## DATA TO PROCESS
(* ===== verification/Telemetry.v ===== *)
(** * internal/telemetry/otel.go

    Setting up the OpenTelemetry providers and shutting them down.  The SDK is
    a parameter: each call of it succeeds or fails, a provider is a handle. *)
From S2P Require Import Prelude GoLib GoStrings Decimal Model Demo.
Open Scope Z_scope.

Record telemetry_Config := mkTelemetry {
  TracesEnabled : bool; TracesExporter : string; SampleRate : float64;
  MetricsEnabled : bool; MetricsExporter : string; MetricsPort : Z }.

Inductive exporter := ExpStdoutTrace | ExpPrometheus | ExpStdoutMetric.
Class Otel (W Hd : Type) := {
  resource_New : M W (option error);
  SetTextMapPropagator : M W unit;
  exporter_New : exporter -> M W (option error);
  NewTracerProvider : float64 -> M W Hd; (* the sampling ratio *)
  NewMeterProvider : exporter -> M W Hd;
  SetTracerProvider : Hd -> M W unit;
  SetMeterProvider : Hd -> M W unit;
  ListenMetrics : string -> M W unit; (* the goroutine that serves /metrics *)
  provider_Shutdown : Hd -> M W (option error) }.

Section telemetry.
Context `{!GoFmt} {W Hd : Type} `{!Otel W Hd}.

Definition setupTraces (cfg : telemetry_Config) : M W (Hd + error) :=
  e <- (if bool_decide (TracesExporter cfg = "stdout"%string)
        then exporter_New ExpStdoutTrace else exporter_New ExpStdoutTrace) ;;
  match e with
  | Some e => ret (inr (Wrapf "creating trace exporter: " e ""))
  | None => tp <- NewTracerProvider (SampleRate cfg) ;; ret (inl tp)
  end.
Definition setupMetrics (cfg : telemetry_Config) : M W (Hd + error) :=
  if bool_decide (MetricsExporter cfg = "prometheus"%string) then
    e <- exporter_New ExpPrometheus ;;
    match e with
    | Some e => ret (inr (Wrapf "creating prometheus exporter: " e ""))
    | None => mp <- NewMeterProvider ExpPrometheus ;; ret (inl mp)
    end
  else if bool_decide (MetricsExporter cfg = "stdout"%string) then
    e <- exporter_New ExpStdoutMetric ;;
    match e with
    | Some e => ret (inr (Wrapf "creating stdout metric exporter: " e ""))
    | None => mp <- NewMeterProvider ExpStdoutMetric ;; ret (inl mp)
    end
  else ret (inr (Errorf ("unknown metrics exporter: " +:+ MetricsExporter cfg))).

(** The returned shutdown function is the list of the providers it stops;
    [noopShutdown] is the empty one. *)
Definition noopShutdown : list Hd := [].
Definition serve_metrics (cfg : telemetry_Config) : M W unit :=
  if bool_decide (MetricsExporter cfg = "prometheus"%string) && (MetricsPort cfg >? 0)
  then ListenMetrics (":" +:+ fmt_d (MetricsPort cfg)) else ret tt.
Definition Setup_metrics (cfg : telemetry_Config) (shutdowns : list Hd) : M W (list Hd * option error) :=
  if MetricsEnabled cfg then
    r <- setupMetrics cfg ;;
    match r with
    | inr e => ret (noopShutdown, Some (Wrapf "setting up metrics: " e ""))
    | inl mp => SetMeterProvider mp ;;; serve_metrics cfg ;;; ret (shutdowns ++ [mp], None)
    end
  else ret (shutdowns, None).
Definition Setup (cfg : telemetry_Config) : M W (list Hd * option error) :=
  e <- resource_New ;;
  match e with
  | Some e => ret (noopShutdown, Some (Wrapf "creating resource: " e ""))
  | None =>
      SetTextMapPropagator ;;;
      if TracesEnabled cfg then
        r <- setupTraces cfg ;;
        match r with
        | inr e => ret (noopShutdown, Some (Wrapf "setting up traces: " e ""))
        | inl tp => SetTracerProvider tp ;;; Setup_metrics cfg [tp]
        end
      else Setup_metrics cfg []
  end.
(** Every provider is stopped; the first error is returned. *)
Fixpoint run_Shutdown (shutdowns : list Hd) (firstErr : option error) : M W (option error) :=
  match shutdowns with
  | [] => ret firstErr
  | fn :: shutdowns =>
      e <- provider_Shutdown fn ;;
      run_Shutdown shutdowns (match e, firstErr with Some e, None => Some e | _, _ => firstErr end)
  end.

(** *** Behaviour *)
Fixpoint shutdown_each (shutdowns : list Hd) : M W (list (option error)) :=
  match shutdowns with
  | [] => ret []
  | fn :: shutdowns => e <- provider_Shutdown fn ;; es <- shutdown_each shutdowns ;; ret (e :: es)
  end.
Lemma run_Shutdown_first shutdowns : forall first w,
  run_Shutdown shutdowns first w =
    let '(es, w') := shutdown_each shutdowns w in
    (match first with Some e => Some e | None => head (omap id es) end, w').
Proof.
  induction shutdowns as [|fn fns IH]; intros first w; simpl; [by destruct first|].
  unfold bind, ret. destruct (provider_Shutdown fn w) as [e w1]. rewrite IH.
  destruct (shutdown_each fns w1) as [es w2]. by destruct e, first.
Qed.

(** Shutting down stops every provider, in order, whatever the others answer,
    and returns the first error. *)
Theorem Shutdown_stops_all shutdowns w :
  run_Shutdown shutdowns None w =
    let '(es, w') := shutdown_each shutdowns w in (head (omap id es), w').
Proof. apply run_Shutdown_first. Qed.

(** The set-up that succeeds returns a shutdown for each provider enabled; one
    that fails returns one that does nothing, although the tracer provider may
    be running by then. *)
Theorem Setup_shutdowns cfg w hs e w' : Setup cfg w = ((hs, e), w') ->
  match e with
  | None => length hs = ((if TracesEnabled cfg then 1 else 0) + (if MetricsEnabled cfg then 1 else 0))%nat
  | Some _ => hs = []
  end.
Proof.
  unfold Setup, Setup_metrics, bind, ret. destruct (resource_New w) as [[e0|] w0]; [by intros [= <- <- <-]|].
  destruct (SetTextMapPropagator w0) as [[] w1].
  destruct (TracesEnabled cfg).
  - destruct (setupTraces cfg w1) as [[tp|e1] w2]; [|by intros [= <- <- <-]].
    destruct (SetTracerProvider tp w2) as [[] w3]. destruct (MetricsEnabled cfg); [|by intros [= <- <- <-]].
    destruct (setupMetrics cfg w3) as [[mp|e2] w4]; [|by intros [= <- <- <-]].
    destruct (SetMeterProvider mp w4) as [[] w5], (serve_metrics cfg w5) as [[] w6]. by intros [= <- <- <-].
  - destruct (MetricsEnabled cfg); [|by intros [= <- <- <-]].
    destruct (setupMetrics cfg w1) as [[mp|e2] w4]; [|by intros [= <- <- <-]].
    destruct (SetMeterProvider mp w4) as [[] w5], (serve_metrics cfg w5) as [[] w6]. by intros [= <- <- <-].
Qed.

(** Traces go to the standard output whatever exporter is configured. *)
Theorem traces_exporter_ignored cfg exporter :
  setupTraces (mkTelemetry (TracesEnabled cfg) exporter (SampleRate cfg) (MetricsEnabled cfg)
    (MetricsExporter cfg) (MetricsPort cfg)) = setupTraces cfg.
Proof. unfold setupTraces. simpl. by destruct (bool_decide (exporter = _)), (bool_decide (TracesExporter cfg = _)). Qed.
End telemetry.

## ASSIGNMENT
Copy each line of the data above without altering a single character.

## EXERCISE OUTPUT
(* ===== verification/Telemetry.v ===== *)
(** * internal/telemetry/otel.go

    Setting up the OpenTelemetry providers and shutting them down.  The SDK is
    a parameter: each call of it succeeds or fails, a provider is a handle. *)
From S2P Require Import Prelude GoLib GoStrings Decimal Model Demo.
Open Scope Z_scope.

Record telemetry_Config := mkTelemetry {
  TracesEnabled : bool; TracesExporter : string; SampleRate : float64;
  MetricsEnabled : bool; MetricsExporter : string; MetricsPort : Z }.

Inductive exporter := ExpStdoutTrace | ExpPrometheus | ExpStdoutMetric.
Class Otel (W Hd : Type) := {
  resource_New : M W (option error);
  SetTextMapPropagator : M W unit;
  exporter_New : exporter -> M W (option error);
  NewTracerProvider : float64 -> M W Hd; (* the sampling ratio *)
  NewMeterProvider : exporter -> M W Hd;
  SetTracerProvider : Hd -> M W unit;
  SetMeterProvider : Hd -> M W unit;
  ListenMetrics : string -> M W unit; (* the goroutine that serves /metrics *)
  provider_Shutdown : Hd -> M W (option error) }.

Section telemetry.
Context `{!GoFmt} {W Hd : Type} `{!Otel W Hd}.

Definition setupTraces (cfg : telemetry_Config) : M W (Hd + error) :=
  e <- (if bool_decide (TracesExporter cfg = "stdout"%string)
        then exporter_New ExpStdoutTrace else exporter_New ExpStdoutTrace) ;;
  match e with
  | Some e => ret (inr (Wrapf "creating trace exporter: " e ""))
  | None => tp <- NewTracerProvider (SampleRate cfg) ;; ret (inl tp)
  end.
Definition setupMetrics (cfg : telemetry_Config) : M W (Hd + error) :=
  if bool_decide (MetricsExporter cfg = "prometheus"%string) then
    e <- exporter_New ExpPrometheus ;;
    match e with
    | Some e => ret (inr (Wrapf "creating prometheus exporter: " e ""))
    | None => mp <- NewMeterProvider ExpPrometheus ;; ret (inl mp)
    end
  else if bool_decide (MetricsExporter cfg = "stdout"%string) then
    e <- exporter_New ExpStdoutMetric ;;
    match e with
    | Some e => ret (inr (Wrapf "creating stdout metric exporter: " e ""))
    | None => mp <- NewMeterProvider ExpStdoutMetric ;; ret (inl mp)
    end
  else ret (inr (Errorf ("unknown metrics exporter: " +:+ MetricsExporter cfg))).

(** The returned shutdown function is the list of the providers it stops;
    [noopShutdown] is the empty one. *)
Definition noopShutdown : list Hd := [].
Definition serve_metrics (cfg : telemetry_Config) : M W unit :=
  if bool_decide (MetricsExporter cfg = "prometheus"%string) && (MetricsPort cfg >? 0)
  then ListenMetrics (":" +:+ fmt_d (MetricsPort cfg)) else ret tt.
Definition Setup_metrics (cfg : telemetry_Config) (shutdowns : list Hd) : M W (list Hd * option error) :=
  if MetricsEnabled cfg then
    r <- setupMetrics cfg ;;
    match r with
    | inr e => ret (noopShutdown, Some (Wrapf "setting up metrics: " e ""))
    | inl mp => SetMeterProvider mp ;;; serve_metrics cfg ;;; ret (shutdowns ++ [mp], None)
    end
  else ret (shutdowns, None).
Definition Setup (cfg : telemetry_Config) : M W (list Hd * option error) :=
  e <- resource_New ;;
  match e with
  | Some e => ret (noopShutdown, Some (Wrapf "creating resource: " e ""))
  | None =>
      SetTextMapPropagator ;;;
      if TracesEnabled cfg then
        r <- setupTraces cfg ;;
        match r with
        | inr e => ret (noopShutdown, Some (Wrapf "setting up traces: " e ""))
        | inl tp => SetTracerProvider tp ;;; Setup_metrics cfg [tp]
        end
      else Setup_metrics cfg []
  end.
(** Every provider is stopped; the first error is returned. *)
Fixpoint run_Shutdown (shutdowns : list Hd) (firstErr : option error) : M W (option error) :=
  match shutdowns with
  | [] => ret firstErr
  | fn :: shutdowns =>
      e <- provider_Shutdown fn ;;
      run_Shutdown shutdowns (match e, firstErr with Some e, None => Some e | _, _ => firstErr end)
  end.

(** *** Behaviour *)
Fixpoint shutdown_each (shutdowns : list Hd) : M W (list (option error)) :=
  match shutdowns with
  | [] => ret []
  | fn :: shutdowns => e <- provider_Shutdown fn ;; es <- shutdown_each shutdowns ;; ret (e :: es)
  end.
Lemma run_Shutdown_first shutdowns : forall first w,
  run_Shutdown shutdowns first w =
    let '(es, w') := shutdown_each shutdowns w in
    (match first with Some e => Some e | None => head (omap id es) end, w').
Proof.
  induction shutdowns as [|fn fns IH]; intros first w; simpl; [by destruct first|].
  unfold bind, ret. destruct (provider_Shutdown fn w) as [e w1]. rewrite IH.
  destruct (shutdown_each fns w1) as [es w2]. by destruct e, first.
Qed.

(** Shutting down stops every provider, in order, whatever the others answer,
    and returns the first error. *)
Theorem Shutdown_stops_all shutdowns w :
  run_Shutdown shutdowns None w =
    let '(es, w') := shutdown_each shutdowns w in (head (omap id es), w').
Proof. apply run_Shutdown_first. Qed.

(** The set-up that succeeds returns a shutdown for each provider enabled; one
    that fails returns one that does nothing, although the tracer provider may
    be running by then. *)
Theorem Setup_shutdowns cfg w hs e w' : Setup cfg w = ((hs, e), w') ->
  match e with
  | None => length hs = ((if TracesEnabled cfg then 1 else 0) + (if MetricsEnabled cfg then 1 else 0))%nat
  | Some _ => hs = []
  end.
Proof.
  unfold Setup, Setup_metrics, bind, ret. destruct (resource_New w) as [[e0|] w0]; [by intros [= <- <- <-]|].
  destruct (SetTextMapPropagator w0) as [[] w1].
  destruct (TracesEnabled cfg).
  - destruct (setupTraces cfg w1) as [[tp|e1] w2]; [|by intros [= <- <- <-]].
    destruct (SetTracerProvider tp w2) as [[] w3]. destruct (MetricsEnabled cfg); [|by intros [= <- <- <-]].
    destruct (setupMetrics cfg w3) as [[mp|e2] w4]; [|by intros [= <- <- <-]].
    destruct (SetMeterProvider mp w4) as [[] w5], (serve_metrics cfg w5) as [[] w6]. by intros [= <- <- <-].
  - destruct (MetricsEnabled cfg); [|by intros [= <- <- <-]].
    destruct (setupMetrics cfg w1) as [[mp|e2] w4]; [|by intros [= <- <- <-]].
    destruct (SetMeterProvider mp w4) as [[] w5], (serve_metrics cfg w5) as [[] w6]. by intros [= <- <- <-].
Qed.

(** Traces go to the standard output whatever exporter is configured. *)
Theorem traces_exporter_ignored cfg exporter :
  setupTraces (mkTelemetry (TracesEnabled cfg) exporter (SampleRate cfg) (MetricsEnabled cfg)
    (MetricsExporter cfg) (MetricsPort cfg)) = setupTraces cfg.
Proof. unfold setupTraces. simpl. by destruct (bool_decide (exporter = _)), (bool_decide (TracesExporter cfg = _)). Qed.
End telemetry.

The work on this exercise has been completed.